He was surprised, however, when the guards returned within a few hours to escort him away yet again. At least they had let him recover and don his pilgrim’s robe. And they had made no attempt to take the story bracelet from him again. Still apprehensive that the guards might change their minds about that, he kept the bracelet out of sight, tucked into the front pocket of his robe where he could feel its stones and shells and beads whenever he felt the need. For some reason, it reassured him, as though its very presence could somehow keep him safe. Of course, that notion hadn’t worked very well for his father.

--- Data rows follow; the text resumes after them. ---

(** ** Assignments *)

Definition with_observed (g : Z) (o : ProvisioningRequest) : ProvisioningRequest :=
  mkPR (Name o) (UID o) (TemplateName o) (TemplateVersion o) (Generation o) g (SkipCleanup o) (HasFinalizer o)
    (BeingDeleted o) (Conditions o) (Phase o) (Details o) (UpdateTime o) (OCloudNodeClusterId o)
    (Cluster o) (AllocatedNodeHostMap o) (Policies o) (InfrastructureResourceStatuses o).
Definition with_finalizer (b : bool) (o : ProvisioningRequest) : ProvisioningRequest :=
  mkPR (Name o) (UID o) (TemplateName o) (TemplateVersion o) (Generation o) (ObservedGeneration o) (SkipCleanup o) b
    (BeingDeleted o) (Conditions o) (Phase o) (Details o) (UpdateTime o) (OCloudNodeClusterId o)
    (Cluster o) (AllocatedNodeHostMap o) (Policies o) (InfrastructureResourceStatuses o).
Definition with_conditions (cs : list Condition) (o : ProvisioningRequest) : ProvisioningRequest :=
  mkPR (Name o) (UID o) (TemplateName o) (TemplateVersion o) (Generation o) (ObservedGeneration o) (SkipCleanup o)
    (HasFinalizer o) (BeingDeleted o) cs (Phase o) (Details o) (UpdateTime o) (OCloudNodeClusterId o)
    (Cluster o) (AllocatedNodeHostMap o) (Policies o) (InfrastructureResourceStatuses o).
Definition with_phase (p : ProvisioningPhase) (details : string) (t : option Z) (o : ProvisioningRequest)
    : ProvisioningRequest :=
  mkPR (Name o) (UID o) (TemplateName o) (TemplateVersion o) (Generation o) (ObservedGeneration o) (SkipCleanup o)
    (HasFinalizer o) (BeingDeleted o) (Conditions o) p details t (OCloudNodeClusterId o)
    (Cluster o) (AllocatedNodeHostMap o) (Policies o) (InfrastructureResourceStatuses o).
Definition with_cluster_id (id : string) (o : ProvisioningRequest) : ProvisioningRequest :=
  mkPR (Name o) (UID o) (TemplateName o) (TemplateVersion o) (Generation o) (ObservedGeneration o) (SkipCleanup o)
    (HasFinalizer o) (BeingDeleted o) (Conditions o) (Phase o) (Details o) (UpdateTime o) (Some id)
    (Cluster o) (AllocatedNodeHostMap o) (Policies o) (InfrastructureResourceStatuses o).
Definition with_cluster (c : option ClusterDetails) (o : ProvisioningRequest) : ProvisioningRequest :=
  mkPR (Name o) (UID o) (TemplateName o) (TemplateVersion o) (Generation o) (ObservedGeneration o) (SkipCleanup o)
    (HasFinalizer o) (BeingDeleted o) (Conditions o) (Phase o) (Details o) (UpdateTime o)
    (OCloudNodeClusterId o) c (AllocatedNodeHostMap o) (Policies o) (InfrastructureResourceStatuses o).
Definition with_host_map (m : gmap string string) (o : ProvisioningRequest) : ProvisioningRequest :=
  mkPR (Name o) (UID o) (TemplateName o) (TemplateVersion o) (Generation o) (ObservedGeneration o) (SkipCleanup o)
    (HasFinalizer o) (BeingDeleted o) (Conditions o) (Phase o) (Details o) (UpdateTime o)
    (OCloudNodeClusterId o) (Cluster o) m (Policies o) (InfrastructureResourceStatuses o).
Definition with_policies (ps : list PolicyDetails) (o : ProvisioningRequest) : ProvisioningRequest :=
  mkPR (Name o) (UID o) (TemplateName o) (TemplateVersion o) (Generation o) (ObservedGeneration o) (SkipCleanup o)
    (HasFinalizer o) (BeingDeleted o) (Conditions o) (Phase o) (Details o) (UpdateTime o)
    (OCloudNodeClusterId o) (Cluster o) (AllocatedNodeHostMap o) ps (InfrastructureResourceStatuses o).
Definition with_resources (rs : list InfrastructureResourceStatus) (o : ProvisioningRequest)
    : ProvisioningRequest :=
  mkPR (Name o) (UID o) (TemplateName o) (TemplateVersion o) (Generation o) (ObservedGeneration o) (SkipCleanup o)
    (HasFinalizer o) (BeingDeleted o) (Conditions o) (Phase o) (Details o) (UpdateTime o)
    (OCloudNodeClusterId o) (Cluster o) (AllocatedNodeHostMap o) (Policies o) rs.

Definition with_name (n : string) (c : ClusterDetails) : ClusterDetails :=
  mkClusterDetails n (ZtpStatus c) (ClusterProvisionStartedAt c) (NonCompliantAt c) (UpgradeStatus c)
    (SeedStatus c) (FulfilledNodeCount c).
Definition with_ztp (s : string) (c : ClusterDetails) : ClusterDetails :=
  mkClusterDetails (cd_Name c) s (ClusterProvisionStartedAt c) (NonCompliantAt c) (UpgradeStatus c)
    (SeedStatus c) (FulfilledNodeCount c).
Definition with_started (t : option Z) (c : ClusterDetails) : ClusterDetails :=
  mkClusterDetails (cd_Name c) (ZtpStatus c) t (NonCompliantAt c) (UpgradeStatus c)
    (SeedStatus c) (FulfilledNodeCount c).
Definition with_noncompliant (t : option Z) (c : ClusterDetails) : ClusterDetails :=
  mkClusterDetails (cd_Name c) (ZtpStatus c) (ClusterProvisionStartedAt c) t (UpgradeStatus c)
    (SeedStatus c) (FulfilledNodeCount c).
Definition with_count (n : Z) (c : ClusterDetails) : ClusterDetails :=
  mkClusterDetails (cd_Name c) (ZtpStatus c) (ClusterProvisionStartedAt c) (NonCompliantAt c) (UpgradeStatus c)
    (SeedStatus c) n.
(** The fields of a run that its steps assign. *)
Definition with_detachment (x : bool) (s : SeedGenerationStatus) : SeedGenerationStatus :=
  mkSeed (seed_StartedAt s) (TimeoutSeconds s) x (ClusterID s) (ManagedClusterUID s) (KlusterletUID s)
    (AgentDetachmentCompleted s) (DetachedCleanupCompleted s) (SeedGeneratorSubmitted s) (SeedGeneratorFinished
    s) (ReleaseImageDigest s) (SeedImage s) (ISOJobSubmitted s) (ISOJobSubmittedAt s) (ISOJobSpecHash s)
    (ISOJobUID s) (ISOUploadCleanupDeadline s) (ISOUploadCleanupCompleted s) (ISOURL s) (ISODigest s)
    (ISOFailureDiagnosticsRef s) (ISOFailureDiagnosticsExpiresAt s) (ISOServerCACertRef s)
    (InputSnapshotResourceUIDs s).
Definition with_agents_gone (x : bool) (s : SeedGenerationStatus) : SeedGenerationStatus :=
  mkSeed (seed_StartedAt s) (TimeoutSeconds s) (DetachmentStarted s) (ClusterID s) (ManagedClusterUID s)
    (KlusterletUID s) x (DetachedCleanupCompleted s) (SeedGeneratorSubmitted s) (SeedGeneratorFinished s)
    (ReleaseImageDigest s) (SeedImage s) (ISOJobSubmitted s) (ISOJobSubmittedAt s) (ISOJobSpecHash s) (ISOJobUID
    s) (ISOUploadCleanupDeadline s) (ISOUploadCleanupCompleted s) (ISOURL s) (ISODigest s)
    (ISOFailureDiagnosticsRef s) (ISOFailureDiagnosticsExpiresAt s) (ISOServerCACertRef s)
    (InputSnapshotResourceUIDs s).
Definition with_spoke_cleaned (x : bool) (s : SeedGenerationStatus) : SeedGenerationStatus :=
  mkSeed (seed_StartedAt s) (TimeoutSeconds s) (DetachmentStarted s) (ClusterID s) (ManagedClusterUID s)
    (KlusterletUID s) (AgentDetachmentCompleted s) x (SeedGeneratorSubmitted s) (SeedGeneratorFinished s)
    (ReleaseImageDigest s) (SeedImage s) (ISOJobSubmitted s) (ISOJobSubmittedAt s) (ISOJobSpecHash s) (ISOJobUID
    s) (ISOUploadCleanupDeadline s) (ISOUploadCleanupCompleted s) (ISOURL s) (ISODigest s)
    (ISOFailureDiagnosticsRef s) (ISOFailureDiagnosticsExpiresAt s) (ISOServerCACertRef s)
    (InputSnapshotResourceUIDs s).
Definition with_submitted (x : bool) (s : SeedGenerationStatus) : SeedGenerationStatus :=
  mkSeed (seed_StartedAt s) (TimeoutSeconds s) (DetachmentStarted s) (ClusterID s) (ManagedClusterUID s)
    (KlusterletUID s) (AgentDetachmentCompleted s) (DetachedCleanupCompleted s) x (SeedGeneratorFinished s)
    (ReleaseImageDigest s) (SeedImage s) (ISOJobSubmitted s) (ISOJobSubmittedAt s) (ISOJobSpecHash s) (ISOJobUID
    s) (ISOUploadCleanupDeadline s) (ISOUploadCleanupCompleted s) (ISOURL s) (ISODigest s)
    (ISOFailureDiagnosticsRef s) (ISOFailureDiagnosticsExpiresAt s) (ISOServerCACertRef s)
    (InputSnapshotResourceUIDs s).
Definition with_finished (x : bool) (s : SeedGenerationStatus) : SeedGenerationStatus :=
  mkSeed (seed_StartedAt s) (TimeoutSeconds s) (DetachmentStarted s) (ClusterID s) (ManagedClusterUID s)
    (KlusterletUID s) (AgentDetachmentCompleted s) (DetachedCleanupCompleted s) (SeedGeneratorSubmitted s) x
    (ReleaseImageDigest s) (SeedImage s) (ISOJobSubmitted s) (ISOJobSubmittedAt s) (ISOJobSpecHash s) (ISOJobUID
    s) (ISOUploadCleanupDeadline s) (ISOUploadCleanupCompleted s) (ISOURL s) (ISODigest s)
    (ISOFailureDiagnosticsRef s) (ISOFailureDiagnosticsExpiresAt s) (ISOServerCACertRef s)
    (InputSnapshotResourceUIDs s).
Definition with_release_digest (x : string) (s : SeedGenerationStatus) : SeedGenerationStatus :=
  mkSeed (seed_StartedAt s) (TimeoutSeconds s) (DetachmentStarted s) (ClusterID s) (ManagedClusterUID s)
    (KlusterletUID s) (AgentDetachmentCompleted s) (DetachedCleanupCompleted s) (SeedGeneratorSubmitted s)
    (SeedGeneratorFinished s) x (SeedImage s) (ISOJobSubmitted s) (ISOJobSubmittedAt s) (ISOJobSpecHash s)
    (ISOJobUID s) (ISOUploadCleanupDeadline s) (ISOUploadCleanupCompleted s) (ISOURL s) (ISODigest s)
    (ISOFailureDiagnosticsRef s) (ISOFailureDiagnosticsExpiresAt s) (ISOServerCACertRef s)
    (InputSnapshotResourceUIDs s).
Definition with_seed_image (x : string) (s : SeedGenerationStatus) : SeedGenerationStatus :=
  mkSeed (seed_StartedAt s) (TimeoutSeconds s) (DetachmentStarted s) (ClusterID s) (ManagedClusterUID s)
    (KlusterletUID s) (AgentDetachmentCompleted s) (DetachedCleanupCompleted s) (SeedGeneratorSubmitted s)
    (SeedGeneratorFinished s) (ReleaseImageDigest s) x (ISOJobSubmitted s) (ISOJobSubmittedAt s) (ISOJobSpecHash
    s) (ISOJobUID s) (ISOUploadCleanupDeadline s) (ISOUploadCleanupCompleted s) (ISOURL s) (ISODigest s)
    (ISOFailureDiagnosticsRef s) (ISOFailureDiagnosticsExpiresAt s) (ISOServerCACertRef s)
    (InputSnapshotResourceUIDs s).
Definition with_job_uid (x : string) (s : SeedGenerationStatus) : SeedGenerationStatus :=
  mkSeed (seed_StartedAt s) (TimeoutSeconds s) (DetachmentStarted s) (ClusterID s) (ManagedClusterUID s)
    (KlusterletUID s) (AgentDetachmentCompleted s) (DetachedCleanupCompleted s) (SeedGeneratorSubmitted s)
    (SeedGeneratorFinished s) (ReleaseImageDigest s) (SeedImage s) (ISOJobSubmitted s) (ISOJobSubmittedAt s)
    (ISOJobSpecHash s) x (ISOUploadCleanupDeadline s) (ISOUploadCleanupCompleted s) (ISOURL s) (ISODigest s)
    (ISOFailureDiagnosticsRef s) (ISOFailureDiagnosticsExpiresAt s) (ISOServerCACertRef s)
    (InputSnapshotResourceUIDs s).
Definition with_cleanup_deadline (x : option Z) (s : SeedGenerationStatus) : SeedGenerationStatus :=
  mkSeed (seed_StartedAt s) (TimeoutSeconds s) (DetachmentStarted s) (ClusterID s) (ManagedClusterUID s)
    (KlusterletUID s) (AgentDetachmentCompleted s) (DetachedCleanupCompleted s) (SeedGeneratorSubmitted s)
    (SeedGeneratorFinished s) (ReleaseImageDigest s) (SeedImage s) (ISOJobSubmitted s) (ISOJobSubmittedAt s)
    (ISOJobSpecHash s) (ISOJobUID s) x (ISOUploadCleanupCompleted s) (ISOURL s) (ISODigest s)
    (ISOFailureDiagnosticsRef s) (ISOFailureDiagnosticsExpiresAt s) (ISOServerCACertRef s)
    (InputSnapshotResourceUIDs s).
Definition with_upload_cleaned (x : bool) (s : SeedGenerationStatus) : SeedGenerationStatus :=
  mkSeed (seed_StartedAt s) (TimeoutSeconds s) (DetachmentStarted s) (ClusterID s) (ManagedClusterUID s)
    (KlusterletUID s) (AgentDetachmentCompleted s) (DetachedCleanupCompleted s) (SeedGeneratorSubmitted s)
    (SeedGeneratorFinished s) (ReleaseImageDigest s) (SeedImage s) (ISOJobSubmitted s) (ISOJobSubmittedAt s)
    (ISOJobSpecHash s) (ISOJobUID s) (ISOUploadCleanupDeadline s) x (ISOURL s) (ISODigest s)
    (ISOFailureDiagnosticsRef s) (ISOFailureDiagnosticsExpiresAt s) (ISOServerCACertRef s)
    (InputSnapshotResourceUIDs s).
Definition with_uids (x : gmap string string) (s : SeedGenerationStatus) : SeedGenerationStatus :=
  mkSeed (seed_StartedAt s) (TimeoutSeconds s) (DetachmentStarted s) (ClusterID s) (ManagedClusterUID s)
    (KlusterletUID s) (AgentDetachmentCompleted s) (DetachedCleanupCompleted s) (SeedGeneratorSubmitted s)
    (SeedGeneratorFinished s) (ReleaseImageDigest s) (SeedImage s) (ISOJobSubmitted s) (ISOJobSubmittedAt s)
    (ISOJobSpecHash s) (ISOJobUID s) (ISOUploadCleanupDeadline s) (ISOUploadCleanupCompleted s) (ISOURL s)
    (ISODigest s) (ISOFailureDiagnosticsRef s) (ISOFailureDiagnosticsExpiresAt s) (ISOServerCACertRef s) x.
Definition with_identity (cluster : string) (managed : string) (klusterlet : string) (s : SeedGenerationStatus) : SeedGenerationStatus :=
  mkSeed (seed_StartedAt s) (TimeoutSeconds s) (DetachmentStarted s) cluster managed klusterlet
    (AgentDetachmentCompleted s) (DetachedCleanupCompleted s) (SeedGeneratorSubmitted s) (SeedGeneratorFinished
    s) (ReleaseImageDigest s) (SeedImage s) (ISOJobSubmitted s) (ISOJobSubmittedAt s) (ISOJobSpecHash s)
    (ISOJobUID s) (ISOUploadCleanupDeadline s) (ISOUploadCleanupCompleted s) (ISOURL s) (ISODigest s)
    (ISOFailureDiagnosticsRef s) (ISOFailureDiagnosticsExpiresAt s) (ISOServerCACertRef s)
    (InputSnapshotResourceUIDs s).
Definition with_job (b : bool) (time : option Z) (hash : string) (s : SeedGenerationStatus) : SeedGenerationStatus :=
  mkSeed (seed_StartedAt s) (TimeoutSeconds s) (DetachmentStarted s) (ClusterID s) (ManagedClusterUID s)
    (KlusterletUID s) (AgentDetachmentCompleted s) (DetachedCleanupCompleted s) (SeedGeneratorSubmitted s)
    (SeedGeneratorFinished s) (ReleaseImageDigest s) (SeedImage s) b time hash (ISOJobUID s)
    (ISOUploadCleanupDeadline s) (ISOUploadCleanupCompleted s) (ISOURL s) (ISODigest s)
    (ISOFailureDiagnosticsRef s) (ISOFailureDiagnosticsExpiresAt s) (ISOServerCACertRef s)
    (InputSnapshotResourceUIDs s).
Definition with_result (url : string) (digest : string) (ca : option ConfigMapKeyRef) (s : SeedGenerationStatus) : SeedGenerationStatus :=
  mkSeed (seed_StartedAt s) (TimeoutSeconds s) (DetachmentStarted s) (ClusterID s) (ManagedClusterUID s)
    (KlusterletUID s) (AgentDetachmentCompleted s) (DetachedCleanupCompleted s) (SeedGeneratorSubmitted s)
    (SeedGeneratorFinished s) (ReleaseImageDigest s) (SeedImage s) (ISOJobSubmitted s) (ISOJobSubmittedAt s)
    (ISOJobSpecHash s) (ISOJobUID s) (ISOUploadCleanupDeadline s) (ISOUploadCleanupCompleted s) url digest
    (ISOFailureDiagnosticsRef s) (ISOFailureDiagnosticsExpiresAt s) ca (InputSnapshotResourceUIDs s).
Definition with_diagnostics (ref : option ConfigMapKeyRef) (expires : option Z) (s : SeedGenerationStatus) : SeedGenerationStatus :=
  mkSeed (seed_StartedAt s) (TimeoutSeconds s) (DetachmentStarted s) (ClusterID s) (ManagedClusterUID s)
    (KlusterletUID s) (AgentDetachmentCompleted s) (DetachedCleanupCompleted s) (SeedGeneratorSubmitted s)
    (SeedGeneratorFinished s) (ReleaseImageDigest s) (SeedImage s) (ISOJobSubmitted s) (ISOJobSubmittedAt s)
    (ISOJobSpecHash s) (ISOJobUID s) (ISOUploadCleanupDeadline s) (ISOUploadCleanupCompleted s) (ISOURL s)
    (ISODigest s) ref expires (ISOServerCACertRef s) (InputSnapshotResourceUIDs s).
(** [&SeedGenerationStatus{StartedAt: ..., TimeoutSeconds: ...}] *)
Definition new_seed (time timeout : Z) : SeedGenerationStatus :=
  mkSeed (Some time) timeout false "" "" "" false false false false "" "" false None "" "" None false "" "" None None None ∅.
Definition with_seed (x : option SeedGenerationStatus) (c : ClusterDetails) : ClusterDetails :=
  mkClusterDetails (cd_Name c) (ZtpStatus c) (ClusterProvisionStartedAt c) (NonCompliantAt c) (UpgradeStatus c) x
    (FulfilledNodeCount c).
(** [&ClusterDetails{}] *)
Definition no_details : ClusterDetails := mkClusterDetails "" "" None None None None 0.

Soon Frane was even more nonplussed to discover himself being escorted into what could only be the main control room of this vast ship of war. Commander Donatra was seated in the raised, thronelike chair at the brightly lit room’s center, while at least half a dozen dark-haired, pale-skinned elves—Romulans, he corrected himself—busied themselves at various duty stations. The wide viewer that dominated the front of the chamber displayed a broad, brilliant image of the energy tendrils that made up the mysterious substance of the Sleeper.

Donatra turned her seat toward him, perhaps alerted to his entrance by her sensitive-looking pointed ears. “Ah, Mr. Frane. Welcome to my bridge.”

He nodded to her, hoping she would regard the gesture as a courteous one. “Thank you. It’s very impressive.” His tail switched behind him involuntarily, until he forced it to remain still.

“Yes, it is that. And thanks to the cooperation of our Klingon…friends, our propulsion system and tractor beam are once again operational.”

“Klingon?” Frane asked, as unfamiliar with the word as he had been with the term ‘Romulan’ until very recently.

“Our…other guests, Mr. Frane. You must have seen their ship from your escape pod. You’ll likely meet them soon enough. By working in tandem with the Klingons we should have both of our ships under way and clear of the disturbances created by the spatial rift.”

“Again, impressive. But why have you brought me up here?”

Donatra smiled, though the expression looked more predatory than amicable on her saturnine features. “You’re very direct, Mr. Frane.”

“There’s little time to waste,” he said, nodding toward the image on the viewer.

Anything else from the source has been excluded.